イラストで“越境する”。しまざきジョゼが志向するイラストアプローチ【令和妙心寺六景】
インタビュー/アート&カルチャー企画部
京都・妙心寺 退蔵院で2022年11月23日(祝)から12月4日(日)まで開催中のアート企画『令和妙心寺六景』。妙心寺にまつわる6つのモチーフを、6人のクリエイターが個性豊かに描き出します。
CMでも有名な「退蔵院 紅しだれ桜」のイラストを担当したしまざきジョゼさんに制作エピソードをお聞きしました。
今はまだ咲いていない桜を描く
── 妙心寺さんを題材にした企画「令和妙心寺六景」について、最初の印象を教えてください。

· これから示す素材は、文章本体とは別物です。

Lemma execute_all_on_cancelled :
  forall k rs w invoice,
    invoice_repository.get_invoice_by_id (invoice_service.db w) k = Some invoice ->
    invoice_models.status invoice = invoice_models.CANCELLED ->
    invoice_service.db (invoice_requests.execute_all k rs w) = invoice_service.db w.
Proof.
  intros k rs. induction rs as [|r rs IH]; intros w invoice Hget Hst.
  - reflexivity.
  - unfold invoice_requests.execute_all in *. simpl.
    pose proof (execute_on_cancelled k r w Hget Hst) as Hstep.
    rewrite (IH (invoice_requests.execute k r w) invoice).
    + exact Hstep.
    + rewrite Hstep. exact Hget.
    + exact Hst.
Qed.

(** C4.  Take an invoice stored under key [k].  If it is PAID,
    [cancel_invoice] raises for every caller and changes nothing.  If it is
    DRAFT or ISSUED, the owner's [cancel_invoice] returns it with status
    CANCELLED, stored under [k].  Once it is CANCELLED, [update_invoice] and
    [issue_invoice] raise for every caller and change nothing, and after any
    sequence of update, issue, cancel and payment-received requests against
    it the database is the same: the invoice stays CANCELLED. *)
Theorem cancel_invoice_lifecycle :
  forall env now w k corr invoice,
    invoice_repository.get_invoice_by_id (invoice_service.db w) k = Some invoice ->
    (invoice_models.status invoice = invoice_models.PAID ->
     forall user, exists e,
       invoice_service.cancel_invoice env now k user corr w = (Raise e, w))
    /\
    (invoice_models.status invoice = invoice_models.DRAFT
     \/ invoice_models.status invoice = invoice_models.ISSUED ->
     exists cancelled w1,
       invoice_service.cancel_invoice env now k (invoice_models.user_id invoice) corr w
       = (Return cancelled, w1)
       /\ invoice_models.status cancelled = invoice_models.CANCELLED
       /\ invoice_repository.get_invoice_by_id (invoice_service.db w1) k
          = Some cancelled)
    /\
    (invoice_models.status invoice = invoice_models.CANCELLED ->
     (forall now2 user data corr2, exists e,
         invoice_service.update_invoice now2 k user data corr2 w = (Raise e, w))
     /\ (forall settings2 env2 now2 user corr2, exists e,
            invoice_service.issue_invoice settings2 env2 now2 k user corr2 w
            = (Raise e, w))
     /\ forall requests,
         invoice_service.db (invoice_requests.execute_all k requests w)
         = invoice_service.db w).
Proof.
  intros env now w k corr invoice Hget. split; [|split].
  - intros Hst user. eexists.
    apply (@cancel_invoice_rejected env now w k user corr invoice Hget Hst).
  - intros Hst.
    assert (Hnp : invoice_models.status invoice <> invoice_models.PAID)
      by (destruct Hst as [H|H]; rewrite H; discriminate).
    destruct (@cancel_invoice_accepted env now w k (invoice_models.user_id invoice)
                corr invoice Hget eq_refl Hnp) as (w1 & Hrun & Hdb & _).
    pose proof (update_invoice_status_result now invoice
                  (invoice_models.user_id invoice) invoice_models.CANCELLED
                  (invoice_service.db w)) as (Hs & _).
    pose proof (@update_invoice_status_stored now invoice
                  (invoice_models.user_id invoice) invoice_models.CANCELLED
                  (invoice_service.db w) k Hget) as Hstored.
    rewrite <- Hdb in Hstored.
    eexists. exists w1. split; [exact Hrun|]. split; [exact Hs | exact Hstored].
  - intros Hst.
    assert (Hnd : invoice_models.status invoice <> invoice_models.DRAFT)
      by (rewrite Hst; discriminate).
    split; [|split].
    + intros now2 user data corr2. eexists.
      apply (@update_invoice_rejected now2 w k user data corr2 invoice Hget Hnd).
    + intros settings2 env2 now2 user corr2. eexists.
      apply (@issue_invoice_rejected settings2 env2 now2 w k user corr2 invoice Hget Hnd).
    + intros requests. apply (execute_all_on_cancelled k requests w Hget Hst).
Qed.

最初は純粋に自分でいいのかなというのがありましたね。他のクリエイターのみなさんは僕よりキャリアが長いですし、自分がずっと見てきた人ばかりでした。僕でいいのかなという気持ちがありつつ、その方たちと並んで挑戦したいなという気持ちもありました。
お寺、それも妙心寺さんという有名なモチーフを描くことには大変興味があり、ぜひやらせいただきたいと思いました。
── 書籍の装画をたくさん手掛けられていますよね。そうしたお仕事と、今回とで異なる点はありましたか?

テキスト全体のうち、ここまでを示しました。